Records excerpted from a collection:
++++++++

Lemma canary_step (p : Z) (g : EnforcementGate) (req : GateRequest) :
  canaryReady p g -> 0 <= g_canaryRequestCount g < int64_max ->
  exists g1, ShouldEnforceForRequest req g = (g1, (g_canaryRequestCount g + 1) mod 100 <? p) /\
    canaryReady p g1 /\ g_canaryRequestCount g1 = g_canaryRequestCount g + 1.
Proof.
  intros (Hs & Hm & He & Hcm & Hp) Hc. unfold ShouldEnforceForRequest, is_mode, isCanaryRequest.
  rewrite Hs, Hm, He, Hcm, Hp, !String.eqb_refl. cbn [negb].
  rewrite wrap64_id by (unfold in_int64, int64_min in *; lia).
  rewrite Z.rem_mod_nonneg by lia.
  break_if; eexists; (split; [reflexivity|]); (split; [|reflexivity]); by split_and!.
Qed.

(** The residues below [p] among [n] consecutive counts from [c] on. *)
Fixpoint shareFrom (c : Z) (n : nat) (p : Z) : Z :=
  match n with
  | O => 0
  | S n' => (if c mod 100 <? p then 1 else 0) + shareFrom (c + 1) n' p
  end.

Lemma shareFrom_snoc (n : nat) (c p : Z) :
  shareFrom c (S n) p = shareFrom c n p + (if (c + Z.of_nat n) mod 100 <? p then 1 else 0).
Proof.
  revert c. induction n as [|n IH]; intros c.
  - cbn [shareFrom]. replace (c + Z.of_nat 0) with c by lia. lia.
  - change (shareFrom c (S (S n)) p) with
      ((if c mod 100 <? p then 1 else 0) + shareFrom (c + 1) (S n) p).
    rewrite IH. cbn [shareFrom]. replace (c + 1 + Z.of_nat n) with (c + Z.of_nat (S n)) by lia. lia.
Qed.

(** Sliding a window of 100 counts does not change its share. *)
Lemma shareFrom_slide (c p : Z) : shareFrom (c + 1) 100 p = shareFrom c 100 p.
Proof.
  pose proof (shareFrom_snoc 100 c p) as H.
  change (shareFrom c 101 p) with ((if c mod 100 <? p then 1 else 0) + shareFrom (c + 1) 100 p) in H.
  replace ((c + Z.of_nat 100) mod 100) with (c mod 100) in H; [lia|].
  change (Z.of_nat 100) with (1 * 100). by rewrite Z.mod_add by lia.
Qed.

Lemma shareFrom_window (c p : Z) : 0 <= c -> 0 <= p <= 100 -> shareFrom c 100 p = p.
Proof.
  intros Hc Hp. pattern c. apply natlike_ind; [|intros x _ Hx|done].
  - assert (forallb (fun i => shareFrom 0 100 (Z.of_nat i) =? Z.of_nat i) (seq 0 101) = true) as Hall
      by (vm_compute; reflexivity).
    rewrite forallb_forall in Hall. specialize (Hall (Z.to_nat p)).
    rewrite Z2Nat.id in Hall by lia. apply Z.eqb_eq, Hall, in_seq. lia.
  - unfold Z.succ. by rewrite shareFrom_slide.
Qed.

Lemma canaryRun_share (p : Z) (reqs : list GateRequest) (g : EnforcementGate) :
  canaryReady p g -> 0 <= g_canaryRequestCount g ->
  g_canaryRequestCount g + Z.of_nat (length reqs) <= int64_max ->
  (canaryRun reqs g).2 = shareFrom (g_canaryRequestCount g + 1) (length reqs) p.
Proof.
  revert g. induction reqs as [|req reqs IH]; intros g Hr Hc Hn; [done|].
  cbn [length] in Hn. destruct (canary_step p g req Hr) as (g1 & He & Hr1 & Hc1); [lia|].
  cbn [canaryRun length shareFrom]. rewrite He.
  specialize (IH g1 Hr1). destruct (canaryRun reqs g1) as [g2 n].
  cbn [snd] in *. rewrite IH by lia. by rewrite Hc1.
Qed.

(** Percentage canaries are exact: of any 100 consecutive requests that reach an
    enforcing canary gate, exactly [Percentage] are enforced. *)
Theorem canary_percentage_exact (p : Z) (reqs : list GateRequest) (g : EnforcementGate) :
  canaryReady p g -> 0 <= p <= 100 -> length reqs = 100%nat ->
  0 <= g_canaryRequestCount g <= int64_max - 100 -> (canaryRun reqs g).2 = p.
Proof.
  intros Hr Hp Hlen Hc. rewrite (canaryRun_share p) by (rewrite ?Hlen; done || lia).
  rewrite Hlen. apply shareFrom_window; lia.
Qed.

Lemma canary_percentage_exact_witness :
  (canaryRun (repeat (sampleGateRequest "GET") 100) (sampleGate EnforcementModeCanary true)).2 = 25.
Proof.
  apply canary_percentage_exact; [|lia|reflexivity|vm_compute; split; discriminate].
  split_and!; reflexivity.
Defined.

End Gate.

++++++++

* [What needs to be done] Count up the lines in the records that contain the word "revert" and reply with that figure only.

* [Result] 2